The Morning Journal (Lorain, OH)
Medicaid work mandate will create uncertainty
The GOP says requirements will help Medicaid act as a stopgap until people can find work.
Republicans this past week began to realize their longheld goal of requiring certain adults to work, get job training or perform community service in exchange for getting health coverage through Medicaid.
Whether that’s a commonsense approach or an added burden that will end up costing many Americans their health insurance will now be debated in states across the country considering the landmark change to the nation’s largest health insurance program.
To Medicaid recipients such as Thomas J. Penister of Milwaukee, it’s created uncertainty about their ability to have health coverage.
He’s been unemployed for the last four or five years and has received Medicaid for the past two. He sees a behavioral health specialist to deal with anxiety and said Medicaid has made a big difference in his life.
Penister, 36, said he is not yet ready to rejoin the workforce and is unnerved by the prospect of potentially losing Medicaid. His state, Wisconsin, is one 10 that applied to the federal government for a waiver seeking to implement work and other requirements for single adults.
“Would it be advantageous for me even to go into the workforce instead of me therapeutically transitioning to a state where I’m actually ready to perform in the workforce?” he said.

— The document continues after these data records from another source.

(** [vehicle_state.status = st], recorded in the status log. *)
Definition assign_status (st : VehicleStatus) (v : VehicleState)
  : M World VehicleState :=
  modify (fun w =>
    mkWorld (osrm w) (draws w) (drawn w) (sim w) (snapshots w)
            (status_log w ++ [(vehicle_id v, st)])) ;;;
  ret (with_status st v).

(** *** Per-vehicle advance *)

(** The arithmetic of [_calculate_target_speed] once the traffic factor
    is drawn. *)
Definition cruise_speed (cargo traffic_factor : R) : R :=
  let weight_factor := 1 - (cargo / 2000 * 0.2) in
  let base_speed := average_speed * weight_factor * traffic_factor in
  Rmax min_speed (Rmin max_speed base_speed).

(** [_calculate_target_speed]. *)
Definition calculate_target_speed (v : VehicleState) : M World R :=
  match status v with
  | DELIVERING => ret 0
  | IDLE => ret 0
  | _ =>
      traffic_factor <- random_uniform ;;
      ret (cruise_speed (current_cargo v) traffic_factor)
  end.

Definition max_turn_rate : R := 30.

(** The heading update of [_move_vehicle_towards_target]. *)
Definition turn_towards (heading bearing : R) : R :=
  let heading_diff := Geo.normalize_angle (bearing - heading) in
  let heading' :=
    if Rlt_dec max_turn_rate (Rabs heading_diff) then
      let turn_direction := if Rlt_dec 0 heading_diff then 1 else -1 in
      heading + turn_direction * max_turn_rate
    else bearing in
  Geo.normalize_angle heading'.

(** The speed update of [_move_vehicle_towards_target]. *)
Definition approach_speed (speed target_speed : R) : R :=
  let speed_diff := target_speed - speed in
  let max_acceleration :=
    (if Rlt_dec 0 speed_diff then acceleration_rate else deceleration_rate)
    * update_interval in
  let speed' :=
    if Rlt_dec max_acceleration (Rabs speed_diff) then
      let acceleration :=
        if Rlt_dec 0 speed_diff then max_acceleration
        else - max_acceleration in
      speed + acceleration
    else target_speed in
  Rmax 0 (Rmin max_speed speed').

(** [_move_vehicle_towards_target]. *)
Definition move_vehicle_towards_target (v : VehicleState)
  (target : Osrm.RoutePoint) : M World VehicleState :=
  let bearing :=
    Geo.calculate_bearing (latitude v) (longitude v)
                          (Osrm.latitude target) (Osrm.longitude target) in
  let v := with_heading (turn_towards (heading v) bearing) v in
  target_speed <- calculate_target_speed v ;;
  let v := with_speed (approach_speed (speed v) target_speed) v in
  multiplier <- gets (fun w => simulation_speed_multiplier (sim w)) ;;
  let distance_km := (speed v * multiplier * update_interval) / 3600 in
  let '(new_lat, new_lon) :=
    Geo.move_along_bearing (latitude v) (longitude v) (heading v)
                           distance_km in
  t <- time ;;
  let v := with_position new_lat new_lon t v in
  let fuel_rate := 0.08 + (current_cargo v / 1000 * 0.02) in
  ret (with_fuel (fuel_used v + distance_km * fuel_rate) v).

(** [_handle_waypoint_arrival].  The two divisions raise
    [ZeroDivisionError] on a zero divisor. *)
Definition handle_waypoint_arrival (v : VehicleState)
  (sim_route : SimulationRoute) (waypoint_index : Z)
  : M World VehicleState :=
  if (waypoint_index =? 0)%Z then
    v <- assign_status MOVING v ;;
    ret (with_order_index 0 v)
  else if (waypoint_index =? len (waypoints sim_route) - 1)%Z then
    v <- assign_status COMPLETED v ;;
    ret (with_speed 0 (with_cargo 0 (with_progress 100 v)))
  else
    v <- assign_status DELIVERING v ;;
    let order_index := (waypoint_index - 1)%Z in
    v <- (if (order_index <? len (orders sim_route))%Z then
            order <- must (py_nth (orders sim_route) order_index) ;;
            ret (with_cargo (current_cargo v - order_weight order) v)
          else ret v) ;;
    multiplier <- gets (fun w => simulation_speed_multiplier (sim w)) ;;
    (if Req_dec_T multiplier 0 then raise
     else sleep (delivery_time * 60 / multiplier)) ;;;
    v <- assign_status MOVING v ;;
    let v := with_order_index waypoint_index v in
    if (len (waypoints sim_route) - 1 =? 0)%Z then raise
    else ret (with_progress
                (IZR waypoint_index / IZR (len (waypoints sim_route) - 1)
                 * 100) v).

(** The body of [_update_vehicle_position] on the vehicle record. *)
Definition advance_vehicle (v : VehicleState) (sim_route : SimulationRoute)
  : M World VehicleState :=
  if status_eqb (status v) COMPLETED then ret v
  else
    let target_waypoint_index :=
      Z.min (current_order_index v + 1) (len (waypoints sim_route) - 1) in
    if (len (waypoints sim_route) <=? target_waypoint_index)%Z then
      v <- assign_status COMPLETED v ;;
      ret (with_progress 100 v)
    else
      target_waypoint <-
        must (py_nth (waypoints sim_route) target_waypoint_index) ;;
      v <- move_vehicle_towards_target v target_waypoint ;;
      let distance_to_target :=
        Geo.calculate_distance (latitude v) (longitude v)
          (Osrm.latitude target_waypoint) (Osrm.longitude target_waypoint) in
      if Rlt_dec distance_to_target 0.1 then
        handle_waypoint_arrival v sim_route target_waypoint_index
      else ret v.

Definition set_vehicle (vid : string) (v : VehicleState) (w : World)
  : World :=
  let s := sim w in
  set_sim (mkSimulator (dict_set vid v (active_simulations s))
             (simulation_routes s) (websocket_callbacks s)
             (simulation_speed_multiplier s) (is_running s) (task_alive s))
          w.

(** [_update_vehicle_position]: the vehicle object is looked up, advanced
    and, being mutated in place, visible in the dictionary afterwards,
    also when the advance raises part-way (then with the fields assigned
    so far, which the model drops: the loop ends on any exception). *)
Definition update_vehicle_position (vid : string) : M World unit :=
  v <- (fun w => must (dict_get vid (active_simulations (sim w))) w) ;;
  sim_route <- (fun w => must (dict_get vid (simulation_routes (sim w))) w) ;;
  v' <- advance_vehicle v sim_route ;;
  modify (set_vehicle vid v').

(** *** Broadcast and the tick loop *)

(** [_broadcast_all_vehicle_states]: nothing without callbacks; otherwise
    every callback receives the same snapshot (a failing callback is
    caught and logged).  The rounding of [to_dict] is not modelled. *)
Definition broadcast_all_vehicle_states : M World unit :=
  fun w =>
    if Nat.eqb (websocket_callbacks (sim w)) 0 then (Some tt, w)
    else
      let snap := mkSnapshot (Osrm.now (osrm w))
                    (map snd (active_simulations (sim w)))
                    (is_running (sim w)) in
      (Some tt,
       mkWorld (osrm w) (draws w) (drawn w) (sim w) (snapshots w ++ [snap])
               (status_log w)).

(** The [for vehicle_id, vehicle_state in ...items()] loop of one tick;
    returns [active_vehicles]. *)
Fixpoint update_all (ids : list string) : M World nat :=
  match ids with
  | [] => ret 0%nat
  | vid :: rest =>
      v <- (fun w => must (dict_get vid (active_simulations (sim w))) w) ;;
      n <- (if status_eqb (status v) COMPLETED then ret 0%nat
            else update_vehicle_position vid ;;; ret 1%nat) ;;
      m <- update_all rest ;;
      ret (n + m)%nat
  end.

(** One pass through the body of the [while] loop of [_simulation_loop];
    [false] is the [break]. *)
Definition loop_iteration : M World bool :=
  start_time <- time ;;
  ids <- gets (fun w => map fst (active_simulations (sim w))) ;;
  active_vehicles <- update_all ids ;;
  broadcast_all_vehicle_states ;;;
  if Nat.eqb active_vehicles 0 then ret false
  else
    t <- time ;;
    let elapsed := t - start_time in
    let sleep_time := Rmax 0 (update_interval - elapsed) in
    sleep sleep_time ;;;
    ret true.

Definition set_running (running alive : bool) (w : World) : World :=
  let s := sim w in
  set_sim (mkSimulator (active_simulations s) (simulation_routes s)
             (websocket_callbacks s) (simulation_speed_multiplier s)
             running alive) w.

(** The background task runs [_simulation_loop] for one iteration: the
    loop test, the body inside [try], and on exit or exception the
    [finally] clause, after which the task is done. *)
Definition tick : M World unit :=
  alive <- gets (fun w => task_alive (sim w)) ;;
  if negb alive then ret tt
  else
    go <- gets (fun w =>
      (is_running (sim w) &&
       negb (Nat.eqb (List.length (active_simulations (sim w))) 0))%bool) ;;
    if negb go then modify (set_running false false)
    else
      try_except
        (again <- loop_iteration ;;
         if again then ret tt else modify (set_running false false))
        (modify (set_running false false)).

(** [_simulation_loop] run for [n] iterations; the loop itself need not
    ever end. *)
Fixpoint simulation_loop (n : nat) : M World unit :=
  match n with
  | O => ret tt
  | S n' => tick ;;; simulation_loop n'
  end.

(** *** Starting and stopping a run *)

Definition order_waypoint (o : Order) : Osrm.RoutePoint :=
  Osrm.mkRoutePoint (loc_lat o) (loc_lon o) (loc_name o) (order_weight o) 5.

Definition get_or (o : option R) (default : R) : R :=
  match o with
  | Some x => x
  | None => default
  end.

Definition set_route (vid : string) (r : SimulationRoute) (w : World)
  : World :=
  let s := sim w in
  set_sim (mkSimulator (active_simulations s)
             (dict_set vid r (simulation_routes s)) (websocket_callbacks s)
             (simulation_speed_multiplier s) (is_running s) (task_alive s))
          w.

(** [_initialize_vehicle_route]. *)
Definition initialize_vehicle_route (route : RouteDict)
  (depot : Osrm.RoutePoint) : M World unit :=
  let vid := rd_vehicle_id route in
  let waypoints := [depot] ++ map order_waypoint (rd_orders route) ++ [depot] in
  geometry <- try_except
    (start <- must (py_nth waypoints 0) ;;
     finish <- must (py_nth waypoints (-1)) ;;
     g <- lift (Osrm.get_route_geometry_async start finish
                  (removelast (tl waypoints))) ;;
     ret (Some g))
    (ret None) ;;
  let sim_route :=
    mkSimulationRoute vid waypoints geometry
      (get_or (rd_total_distance route) 0)
      (get_or (rd_estimated_time route) 0)
      (rd_orders route) in
  modify (set_route vid sim_route) ;;;
  let initial_cargo := py_sum (map order_weight (rd_orders route)) in
  t <- time ;;
  let vehicle_state :=
    mkVehicleState vid (Osrm.latitude depot) (Osrm.longitude depot)
      0 0 IDLE initial_cargo 0 0 0 t in
  modify (set_vehicle vid vehicle_state).

(** The [for vehicle_state in self.active_simulations.values()] loop of
    [stop_simulation]. *)
Fixpoint complete_all (ids : list string) : M World unit :=
  match ids with
  | [] => ret tt
  | vid :: rest =>
      v <- (fun w => must (dict_get vid (active_simulations (sim w))) w) ;;
      v <- assign_status COMPLETED v ;;
      modify (set_vehicle vid (with_progress 100 v)) ;;;
      complete_all rest
  end.

(** [stop_simulation]: cancelling the task makes it run its [finally]
    clause and end. *)
Definition stop_simulation : M World unit :=
  modify (set_running false false) ;;;
  ids <- gets (fun w => map fst (active_simulations (sim w))) ;;
  complete_all ids ;;;
  broadcast_all_vehicle_states.

Fixpoint initialize_routes (routes : list RouteDict)
  (depot : Osrm.RoutePoint) : M World unit :=
  match routes with
  | [] => ret tt
  | route :: rest =>
      initialize_vehicle_route route depot ;;;
      initialize_routes rest depot
  end.

(** [start_simulation]; the created task starts at its first [tick]. *)
Definition start_simulation (routes : list RouteDict)
  (depot : Osrm.RoutePoint) : M World bool :=
  try_except
    (stop_simulation ;;;
     initialize_routes routes depot ;;;
     modify (set_running true true) ;;;
     ret true)
    (ret false).

(** [set_simulation_speed]. *)
Definition set_simulation_speed (multiplier : R) : M World unit :=
  modify (fun w =>
    let s := sim w in
    set_sim (mkSimulator (active_simulations s) (simulation_routes s)
               (websocket_callbacks s) (Rmax 1 (Rmin 1000 multiplier))
               (is_running s) (task_alive s)) w).

(** [add_websocket_callback]. *)
Definition add_websocket_callback : M World unit :=
  modify (fun w =>
    let s := sim w in
    set_sim (mkSimulator (active_simulations s) (simulation_routes s)
               (S (websocket_callbacks s)) (simulation_speed_multiplier s)
               (is_running s) (task_alive s)) w).

(** The operations of the engine: the public methods, and one iteration
    of the background task.  [get_simulation_status] only reads.  The
    operations follow one another: a call made by another task while an
    iteration is suspended inside a delivery pause is outside this
    model. *)
Inductive Op : Type :=
| AddCallback
| Start (routes : list RouteDict) (depot : Osrm.RoutePoint)
| Stop
| Tick
| SetSpeed (multiplier : R)
| GetStatus.

Definition run_op (op : Op) : M World unit :=
  match op with
  | AddCallback => add_websocket_callback
  | Start routes depot => start_simulation routes depot ;;; ret tt
  | Stop => stop_simulation
  | Tick => tick
  | SetSpeed m => set_simulation_speed m
  | GetStatus => ret tt
  end.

He compared it to someone recovering from a car accident “and saying that in order for me to give you this medication, you got to go to work. Well, I can’t.”
Yet his story also helps make the case for those who favor some type of commitment from working-age adults who benefit from Medicaid, the statefederal health care program for poor and lower-income Americans. Wisconsin Gov. Scott Walker, a Republican, sought federal approval for a work requirement last year and said it helps prepare recipients to leave public assistance.
Penister’s status is unclear, because Wisconsin’s proposed changes would exempt anyone diagnosed with a mental illness or who is mentally unable to work.
Republicans say work and other requirements will return Medicaid to its original intent — to act as a stopgap until people can find work. They say it has expanded far beyond its basic mission.
The program, created in 1965 for families on welfare and low-income seniors, now covers more than 70 million people, or about 1 in 5 Americans. It expanded under President Barack Obama’s health care law, with a majority of states choosing to cover millions more low-income people.
President Donald Trump’s administration announced that it will allow states to implement certain requirements as a condition of receiving Medicaid benefits. Generally, it will mean that states can require many adults on Medicaid to get a job, go to school, take a job-training course or perform community service to continue their eligibility.
Ten states had previously asked the federal government for the requirement waiver, and others are sure to follow.